Institution or company
VISFO

Researcher type
Commercial

Speciality area
Dermatology, Musculoskeletal Disorders

Summary

Systemic lupus erythematosis (SLE) is an autoimmune condition that affects approximately 1 in 1000 people in the UK, according to the charity LUPUS UK. SLE impacts people in many different ways, meaning that the symptoms one person experiences may be different to those of another. The same person might also experience many changes in their condition over time. This makes SLE a very complex disease to manage; a challenge made yet more difficult by few effective treatment options.

To improve care, researchers have been collecting and analysing patient data to detect patterns, group patients according to similar characteristics and predict what might happen next. Unfortunately, due to the variable nature of SLE, this has been very difficult, resulting in a lack of clarity significantly impacting on diagnosis, management, quality of life and ultimately, patient health outcomes.

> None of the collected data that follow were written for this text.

(** C2, as the code has it.  The scalar that [Iterate] returns is the
    square root of the sum of the squared distances between each centroid
    and its new position, with the sum, the squares and the root of the
    arithmetic.  In every arithmetic that has the laws of IEEE 754, it is
    never below 0; it is at least 0 when none of these distances is
    not-a-number; and it is 0 exactly when the square of each of these
    distances is 0.  When, besides, each of these distances is 0 exactly
    for a centroid equal to its new position, and none of them has a square
    that is 0 without being 0 itself, the scalar is 0 exactly when no
    centroid moved. *)
Theorem Iterate_distortion (ar : Fp.arithmetic) (size_bits : N)
  (self : ParallelNaiveKMeans) (centroids : mat)
  (newCentroids : mat) (counts : list nat) (s : schedule) (r : IterateResult) :
  Fp.ieee ar ->
  schedule_ok s (n_cols (dataset self)) ->
  Fp.Iterate ar size_bits self centroids newCentroids counts s = OK r ->
  let old := fun i => nth i (cols centroids) ([] : vec) in
  let new := fun i => nth i (cols (r_newCentroids r)) ([] : vec) in
  let moved := fun i => Evaluate (metric self) (old i) (new i) in
  r_distortion r =
    Fp.sqrt ar
      (fold_left
         (fun cNorm i => Fp.add ar cNorm (Fp.pow2 ar (moved i)))
         (seq 0 (n_cols centroids)) Double.zero) /\
  Double.lt (r_distortion r) Double.zero = false /\
  ((forall i, i < n_cols centroids -> moved i <> NaN) ->
   Double.le Double.zero (r_distortion r)) /\
  (r_distortion r = Double.zero <->
   forall i, i < n_cols centroids -> Fp.pow2 ar (moved i) = Double.zero) /\
  ((forall i, i < n_cols centroids ->
      (moved i = Double.zero <-> old i = new i)) ->
   (forall i, i < n_cols centroids ->
      Fp.pow2 ar (moved i) = Double.zero -> moved i = Double.zero) ->
   (r_distortion r = Double.zero <-> r_newCentroids r = centroids)).
Proof.
  intros Hieee Hs Hr old new moved.
  destruct (Fp_Iterate_OK_inv ar size_bits self centroids _ _ _ r Hs Hr)
    as [_ E].
  assert (Hshape : n_rows (r_newCentroids r) = n_rows centroids /\
                   length (cols (r_newCentroids r)) = n_cols centroids).
  { rewrite E. cbn [Fp.expected r_newCentroids n_rows cols].
    rewrite length_map, length_seq. auto. }
  set (total := fold_left
                  (fun cNorm i => Fp.add ar cNorm (Fp.pow2 ar (moved i)))
                  (seq 0 (n_cols centroids)) Double.zero).
  assert (Hdist : r_distortion r = Fp.sqrt ar total).
  { unfold total, moved, new. rewrite E.
    cbn [Fp.expected r_distortion r_newCentroids cols].
    unfold Fp.squared_displacements. f_equal.
    apply fold_left_ext_in. intros a i Hi. apply in_seq in Hi.
    rewrite nth_map_seq by lia. reflexivity. }
  clear E.
  assert (Hz : sum_ok Double.zero) by (simpl; lra).
  destruct (Fp_sum_ok_fold ar Hieee moved (seq 0 (n_cols centroids)) _ Hz)
    as (H1 & H2 & H3).
  fold total in H1, H2, H3.
  assert (Hzero : Fp.sqrt ar total = Double.zero <->
                  forall i, i < n_cols centroids ->
                            Fp.pow2 ar (moved i) = Double.zero).
  { rewrite (Fp.sqrt_zero ar Hieee _ H1), H2. split.
    - intros [_ H] i Hi. apply H, in_seq. lia.
    - intros H. split; trivial. intros i Hi. apply in_seq in Hi.
      apply H. lia. }
  rewrite Hdist.
  split; [trivial|]. split; [apply (Fp.sqrt_sign ar Hieee)|].
  split; [|split; [exact Hzero|]].
  - intros Hm. unfold Double.le.
    split; [apply (Fp.sqrt_sign ar Hieee)|]. split; [discriminate|].
    intros E. apply (Fp.sqrt_nan ar Hieee _ H1) in E. revert E.
    apply H3; [discriminate|].
    intros i Hi. apply in_seq in Hi. apply Hm. lia.
  - intros Hsep Hund. rewrite Hzero. split.
    + intros H. destruct Hshape as [Hrows Hcols].
      destruct (r_newCentroids r) as [d cs] eqn:Enc.
      destruct centroids as [d0 cs0]. cbn [n_rows cols n_cols] in *.
      f_equal; trivial.
      apply (nth_ext _ _ ([] : vec) ([] : vec)); trivial.
      intros i Hi. symmetry. apply Hsep; [lia|]. apply Hund; [lia|].
      apply H. lia.
    + intros E i Hi.
      replace (moved i) with Double.zero;
        [apply (Fp.pow2_zero ar Hieee)|].
      symmetry. apply Hsep; trivial. unfold old, new. rewrite E. trivial.
Qed.

Lemma Iterate_distortion_witness :
  r_distortion Scenario.result1 =
    Fp.sqrt Fp.exact
      (fold_left
         (fun cNorm i =>
            Fp.add Fp.exact cNorm
              (Fp.pow2 Fp.exact
                 (Evaluate Scenario.manhattan
                    (nth i (cols Scenario.centroids1) [])
                    (nth i (cols (r_newCentroids Scenario.result1)) []))))
         (seq 0 (n_cols Scenario.centroids1)) Double.zero) /\
  Double.le Double.zero (r_distortion Scenario.result1) /\
  (r_distortion Scenario.result1 = Double.zero <->
   r_newCentroids Scenario.result1 = Scenario.centroids1).
Proof.
  destruct (Iterate_distortion Fp.exact 64 Scenario.kmeans1
              Scenario.centroids1 Scenario.buffer [] Scenario.two_workers
              Scenario.result1 exact_ieee two_workers_ok scenario1_run)
    as (A & _ & C & _ & D).
  split; [exact A | split; [apply C | apply D]].
  - intros [|[|i]] Hi; [run; discriminate | run; discriminate |].
    unfold n_cols in Hi. simpl in Hi. lia.
  - intros [|[|i]] Hi; [| |unfold n_cols in Hi; simpl in Hi; lia]; run;
      split; intros H; exfalso; injection H as H; clear - H; r_close.
  - intros i _. apply exact_pow2_zero.
Defined.

(** The claim C2 fails for a distance that is 0 between different
    vectors: under the distance on the first coordinate, the centroid
    (0, 0) moves to the point (0, 1) and the distortion is 0. *)
Lemma distortion_zero_after_move :
  Iterate 64 Scenario.kmeans3 Scenario.centroids3 Scenario.buffer [] [[0]] =
    OK Scenario.result3 /\
  r_distortion Scenario.result3 = Double.zero /\
  r_newCentroids Scenario.result3 <> Scenario.centroids3.
Proof.
  split; [exact scenario3_run | split].
  - run. rewrite sqrt_0. reflexivity.
  - run. intros H. injection H as H. lra.
Qed.

(** On a machine the scalar is 0 for centroids that moved, under a
    distance that separates them: with one point 2^-600 and one centroid
    0, the centroid moves to 2^-600, at the Manhattan distance 2^-600, and
    the square of this distance underflows to 0. *)
Lemma distortion_zero_by_underflow :
  Fp.Iterate Fp.binary64 64 Edge.kmeans_tiny Scenario.centroids4
             Scenario.buffer [] [[0]] = OK Edge.result_tiny /\
  r_distortion Edge.result_tiny = Double.zero /\
  r_newCentroids Edge.result_tiny <> Scenario.centroids4 /\
  Evaluate Scenario.manhattan (Scenario.v1 0) [Fin Fp.tiny] <> Double.zero.
Proof.
  destruct tiny_bounds as ([Hu Hl] & Ht & _).
  split; [exact scenario_tiny_run|]. split; [reflexivity|]. split.
  - intros H. injection H as H. lra.
  - cbv [Evaluate Scenario.manhattan Scenario.v1 map2 fold_left
         Double.add Double.sub Double.abs Double.zero].
    intros H. injection H as H. revert H.
    unfold Rabs. destruct Rcase_abs; lra.
Qed.
(** [s] is the highest-priority status of the list, the earliest one among
    those of equal priority. *)
Definition highest_priority_first (observed : list pystr) (s : pystr) : Prop :=
  exists k,
    observed !! k = Some s ∧
    (forall j t,
        observed !! j = Some t -> (status_priority t <= status_priority s)%Z) ∧
    (forall j t,
        j < k -> observed !! j = Some t ->
        (status_priority t < status_priority s)%Z).

(** The contributors whose status the merge consults: all but the streamed
    ones. *)
Definition scoring (contributors : list (pystr * Row)) : list (pystr * Row) :=
  filter (fun c => c.1 ≠ ustr "streamed") contributors.

(** Every contributor is a row of the input of its source. *)
Definition from_inputs (goal_rows espn_rows streamed_rows sofa_rows : list Row)
    (contributors : list (pystr * Row)) : Prop :=
  Forall
    (fun c =>
       (c.1 = ustr "goal" ∧ c.2 ∈ goal_rows)
       ∨ (c.1 = ustr "espn" ∧ c.2 ∈ espn_rows)
       ∨ (c.1 = ustr "sofascore" ∧ c.2 ∈ sofa_rows)
       ∨ (c.1 = ustr "streamed" ∧ c.2 ∈ streamed_rows))
    contributors.

(** A finished anchor row, and a streamed row of the same fixture that says
    live and has a watch URL. *)
Definition finished_goal_row : Row :=
  set_status (Some (ustr "finished")) (samples.goal_row 2 1).

Definition live_streamed_row : Row :=
  set_status (Some (ustr "live"))
    (samples.streamed_row (Some samples.watch_url)).

(** What holds of every canonical row [t.1] and its contributors [t.2]: they
    are rows of the inputs, their source ids are the sources of the row, and
    the status of the row is the highest-priority status, the earliest in case
    of a tie, among the contributors the merge consults; among all of them
    when the streamed rows only carry statuses of priority 0, as the rows of
    the streamed provider do. *)
Definition traced_ok (goal_rows espn_rows streamed_rows sofa_rows : list Row)
    (t : Traced) : Prop :=
  from_inputs goal_rows espn_rows streamed_rows sofa_rows t.2 ∧
  (forall src, src ∈ sources t.1 <-> src ∈ t.2.*1) ∧
  highest_priority_first (observed_status <$> (scoring t.2).*2)
    (observed_status t.1) ∧
  (Forall (fun row => status_priority (observed_status row) = 0%Z)
     streamed_rows ->
   highest_priority_first (observed_status <$> t.2.*2) (observed_status t.1)).

(** ** Notions used to state further properties *)

(** Base row [b] has no link and could not have one: every candidate that no
    link of an earlier base row has taken, and that the inner loop scores,
    scores below the threshold. *)
Definition no_candidate_left `{PyRuntime} (base_rows candidate_rows : list Row)
    (max_minutes_diff min_similarity : Q) (links : list MatchLink) (b : nat)
  : Prop :=
  forall base,
    base_rows !! b = Some base ->
    (forall l, l ∈ links -> base_index l ≠ b) ->
    forall j candidate s sw,
      candidate_rows !! j = Some candidate ->
      (forall l, l ∈ links -> base_index l < b -> candidate_index l ≠ j) ->
      candidate_score max_minutes_diff base candidate = Ok (Some (s, sw)) ->
      (s < min_similarity)%Q.

(** An ESPN row of another fixture, and its score against the sample anchor
    row. *)
Definition gamma_row : Row :=
  set_away_score (Some 0%Z)
    {| provider := Some (ustr "espn");
       provider_match_id := Some (ustr "espn-2");
       competition := Some (ustr "Cup");
       home_team := Some (ustr "Gamma FC");
       away_team := Some (ustr "Delta FC");
       home_score := Some 0%Z;
       away_score := None;
       status := Some (ustr "finished");
       raw_status := Some (ustr "STATUS_FULL_TIME");
       period := None;
       minute := None;
       extra_minute := None;
       start_time_utc := Some samples.noon;
       last_updated_utc := Some samples.noon;
       venue := None;
       streamed_watch_url := None;
       discrepancies := [];
       sources := [];
       external_ids := ∅;
       confidence := 0;
       verification := None;
       last_update_age_seconds := None;
       is_stale := None;
       staleness_reason := None |}.

Definition gamma_score : Q * bool :=
  Eval vm_compute in
    match
      @candidate_score samples.runtime 180 (samples.goal_row 2 1) gamma_row
    with
    | Ok (Some scored) => scored
    | _ => (0%Q, false)
    end.

(** The later of two optional instants. *)
Definition later (a b : option Z) : option Z :=
  match a, b with
  | Some l, Some r => Some (Z.max l r)
  | Some l, None => Some l
  | None, other => other
  end.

Although there are a number of new treatments in the pipeline, we believe achieving improved health outcomes will require what is known as a ‘precision medicine’ approach that takes into account the complexity of the disease and every patient’s unique experience of it. As such, we are developing a decision support application for health care practitioners to use in the clinic. This application, or app, will use machine learning techniques to bring together information that will support clinicians with a decision framework with the aim of providing predictive indicators as to whether or not a given treatment may be effective, and ultimately make the best choice for the patient. This information will include demographic, social, clinical and genomic patient factors and by its nature is highly variable. The aim is to increase the predictive power of the decision algorithms overtime, as with any clinical decision support system.

Potential patient benefit:

This activity will contribute to the development of an application that will facilitate clinical decision-making based on the integration of multiple factors known to influence therapeutic response in SLE. Patients will benefit from a more informed and personalised treatment pathway, brought about by machine learning approaches that will support the complex nature of clinical management, aiming to give 'the right treatment to the right patient at the right time', particularly as new modalities are added to the treatment armoury over the coming 5 years.